AB 342 (Gipson): Colorectal Cancer Screening & Testing
This law works to reduce the incidence or colorectal cancer and mortality rates by increasing preventative screening. This law eliminates out-of-pocket cost-sharing for a follow-up colonoscopy after a positive stool test, which will eliminate a significant barrier to colorectal cancer screening.

AB 118 (Kamlager): CRISES Act
This law establishes the Community Response Initiative to Strengthen Emergency Systems (CRISIS) Act pilot program, which will fundamentally improve emergency responses for vulnerable populations in California, by strengthening, expanding, and promoting community-based responses to emergencies.

AB 1407 (Burke): Implicit Bias Education: Registered Nurses
This law works to reduce the prevalence of implicit bias in healthcare settings by requiring an approved school of nursing, or an approved nursing program to include in its curriculum implicit bias coursework.

AB 789 (Gipson/Low): Hep C & B Screening
This law works to close the disparities in diagnosis and treatment of hepatitis B and C by making California the first state in the country to require health facilities to offer voluntary hepatitis B and C testing.

AB 1344 (Arambula/Skinner) Syringe Exchange Programs
This law protects syringe services programs from misuse of the California Environmental Quality Act and ensures that these programs can continue to provide lifesaving services for people who use drugs.

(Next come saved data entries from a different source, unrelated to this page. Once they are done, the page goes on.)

(** The logins of [key] that may still fail. *)
Definition pending (l : list phase) (key : string) : nat :=
  length (List.filter (fun p => bool_decide (p = Accepted key)) l).

Lemma filter_le {A} (f g : A -> bool) l :
  (forall x, f x = true -> g x = true) ->
  (length (List.filter f l) <= length (List.filter g l))%nat.
Proof.
  intros H. induction l as [|x l IH]; simpl; [lia |].
  destruct (f x) eqn:E; [rewrite (H x E); simpl; lia | destruct (g x); simpl; lia].
Qed.

Lemma List_filter_Forall {A} (P : A -> Prop) f l : Forall P l -> Forall P (List.filter f l).
Proof. induction 1; simpl; [constructor |]. destruct (f x); [by constructor | done]. Qed.

Lemma pending_app l1 l2 key : pending (l1 ++ l2) key = (pending l1 key + pending l2 key)%nat.
Proof. unfold pending. by rewrite List.filter_app, length_app. Qed.

Lemma pending_le l key : (pending l key <= length l)%nat.
Proof. apply List.filter_length_le. Qed.

Lemma pending_cons p l key :
  pending (p :: l) key = ((if bool_decide (p = Accepted key) then 1 else 0) + pending l key)%nat.
Proof. unfold pending. simpl. by case_bool_decide. Qed.

Lemma drop_old_filter c l :
  StronglySorted Z.le l -> drop_old c l = List.filter (fun x => (c <? x)%Z) l.
Proof.
  induction 1 as [|x l Hl IH Hx]; simpl; [done |]. rewrite Forall_forall in Hx.
  destruct (x <=? c)%Z eqn:E; bool_prop.
  - by replace (c <? x)%Z with false by (symmetry; apply Z.ltb_ge; lia).
  - replace (c <? x)%Z with true by (symmetry; apply Z.ltb_lt; lia). f_equal. symmetry.
    clear IH Hl. induction l as [|y l IH]; [done |]. simpl.
    assert (x <= y)%Z by (apply Hx; by left).
    replace (c <? y)%Z with true by (symmetry; apply Z.ltb_lt; lia).
    f_equal. apply IH. intros z Hz. apply Hx. by right.
Qed.
(** C39. Stored workflows stay executable.  After any creations, updates, deletions and
    saved runs, the definition of every stored workflow can be rebuilt: its schemas
    accept the stored nodes, edges and variables again, unchanged, and its graph is
    valid, which is what the executor relies on; its runs can be listed and are its
    own; no two workflows of a project share a name; a creation succeeds exactly for a
    valid name that is free in the project and a valid definition; and an update
    exactly for these, on the expected version within the same project. *)
Theorem workflows_executable s :
  st_reachable s ->
  (forall i r, get_workflow i s = (Ok r, s) ->
     (exists def, WorkflowRecord.definition r = Ok def /\ validate_workflow_graph def = Ok tt
        /\ def = WorkflowDefinition.mk (map WorkflowNodeSchema.to_domain (WorkflowRecord.nodes r))
                   (map WorkflowEdgeSchema.to_domain (WorkflowRecord.edges r))
                   (WorkflowRecord.variables r) (uuid_str i))
     /\ exists runs, list_runs i s = (Ok runs, s)
          /\ forall run, run ∈ runs -> WorkflowRunRecord.workflow_id run = uuid_str i)
  /\ (forall i j r r', get_workflow i s = (Ok r, s) -> get_workflow j s = (Ok r', s) ->
        WorkflowRecord.project_id r = WorkflowRecord.project_id r' ->
        WorkflowRecord.name r = WorkflowRecord.name r' -> i = j)
  /\ (forall now f p n d ns es vs,
        is_ok (create_workflow now f p n d ns es vs s).1 = true <->
        exists nm, normalize_workflow_name n = Ok nm
          /\ is_ok (WorkflowDefinitionSchema.validate (WorkflowDefinitionSchema.mk ns es vs)) = true
          /\ forall i r, get_workflow i s = (Ok r, s) -> workflow_key r <> (p, nm))
  /\ (forall now i p n d ns es vs v,
        is_ok (update_workflow now i p n d ns es vs v s).1 = true <->
        exists nm r, normalize_workflow_name n = Ok nm
          /\ is_ok (WorkflowDefinitionSchema.validate (WorkflowDefinitionSchema.mk ns es vs)) = true
          /\ get_workflow i s = (Ok r, s) /\ WorkflowRecord.project_id r = p
          /\ WorkflowRecord.state_version r = v
          /\ forall j r', get_workflow j s = (Ok r', s) -> workflow_key r' = (p, nm) -> j = i).
Proof.
  intros W%st_reachable_wf. simpl in W.
  assert (forall i r, get_workflow i s = (Ok r, s) <-> _workflows s !! i = Some r) as Hget.
  { intros i r. unfold get_workflow. destruct (_workflows s !! i); naive_solver. }
  assert (forall ns es vs, is_ok (WorkflowDefinitionSchema.validate (WorkflowDefinitionSchema.mk ns es vs)) = true
            <-> exists def, normalize_definition ns es vs = Ok def) as Hdef.
  { intros ns es vs. unfold normalize_definition.
    destruct (WorkflowDefinitionSchema.validate _); simpl; naive_solver. }
  split_and!.
  - intros i r Hi%Hget. split.
    + pose proof (ww_valid _ W _ _ Hi) as Hv. pose proof (definition_idemp _ _ Hv) as (_ & Hg & _).
      unfold WorkflowRecord.definition. unfold schema_of in Hv. rewrite Hv. cbn [rbind].
      rewrite (ww_id _ W _ _ Hi). eexists. split; [done |]. split; [exact Hg | done].
    + destruct (proj2 (ww_runs _ W i)) as [l Hl]; [eauto |]. unfold list_runs, get_workflow, bind, lift, get, ret.
      rewrite Hi. unfold subscript. rewrite Hl. eexists. split; [done |]. intros run Hrun.
      rewrite list_elem_of_In, <- in_rev in Hrun.
      apply list_elem_of_In, elem_of_py_sorted, list_elem_of_In in Hrun. rewrite <- in_rev in Hrun.
      eapply ww_run; [exact W | exact Hl | by apply list_elem_of_In].
  - intros i j r r' Hi%Hget Hj%Hget Hp Hn.
    eapply (indexed_unique workflow_key); [apply W | done | done |]. unfold workflow_key. congruence.
  - intros now f p n d ns es vs. setoid_rewrite Hdef. setoid_rewrite Hget.
    pose proof (fun nm => indexed_free _ _ _ (p, nm) (ww_index _ W)) as Hfree.
    destruct (create_workflow_cases now f p n d ns es vs s)
      as [(e & -> & He)|(nm & ns' & es' & vs' & Hn & Hd & Hk & ->)]; simpl.
    + split; [done |]. intros (nm & Hn & [def Hd] & Hno%Hfree). destruct (He _ _ Hn Hd). congruence.
    + split; [intros _ | done]. exists nm. split; [done |]. split; [eauto |]. by apply Hfree.
  - intros now i p n d ns es vs v. setoid_rewrite Hdef. setoid_rewrite Hget. split.
    + destruct (update_workflow now i p n d ns es vs v s) as [[r'|e] s'] eqn:Eu; [intros _ | done].
      apply update_workflow_Ok in Eu as (nm & ns' & es' & vs' & r & Hn & Hd & Hr & Hp & Hv & Ho & _).
      exists nm, r. split_and!; try done; [eauto |].
      apply (indexed_free_for workflow_key _ _ _ _ (ww_index _ W)). done.
    + intros (nm & r & Hn & [[[ns' es'] vs'] Hd] & Hr & Hp & Hv & Hu).
      eassert (update_workflow now i p n d ns es vs v s = (Ok _, _)) as ->; [| done].
      apply update_workflow_Ok. exists nm, ns', es', vs', r. split_and!; try done.
      by apply (indexed_free_for workflow_key _ _ _ _ (ww_index _ W)).
Qed.
End repository.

SB 306 (Pan/Wiener): Sexually Transmitted Diseases: Testing
This law will strengthen California’s public health infrastructure and provide greater testing and treatment for sexually transmitted infections (STI). This law will expand access to STI testing remotely at home and in the community, increase access to STI treatment for patients and their partners, and update state law to boost congenital syphilis screening in the face of alarming increases in maternal-child transmission.

SB 395 (Caballero): Electronic Cigarette Tax: Health Careers Opportunity Grant Program
This law establishes a 12.5% excise tax on electronic cigarettes and uses a portion of the revenue to fund a State Health Career Opportunity Program that will support programs to increase the number of underrepresented minorities recruited, supported, and trained as needed health professionals.

AB 490 (Gipson/Bonta): Law enforcement: Positional Asphyxia
This law prohibits law enforcement from using techniques or transport methods that involve a substantial risk of positional asphyxia, which can occur when a person being restrained cannot get enough oxygen.

SB 2 (Bradford/Atkins): Peace Officers: De-certification
This law aims to increase accountability for law enforcement officers that commit serious misconduct and illegally violate a person’s civil rights. This law creates a statewide decertification process to revoke the certification of a peace officer following the conviction of serious crimes or termination from employment due to misconduct. Additionally, this law will strengthen the Tom Bane Civil Rights Act to prevent law enforcement abuses and other civil rights violations.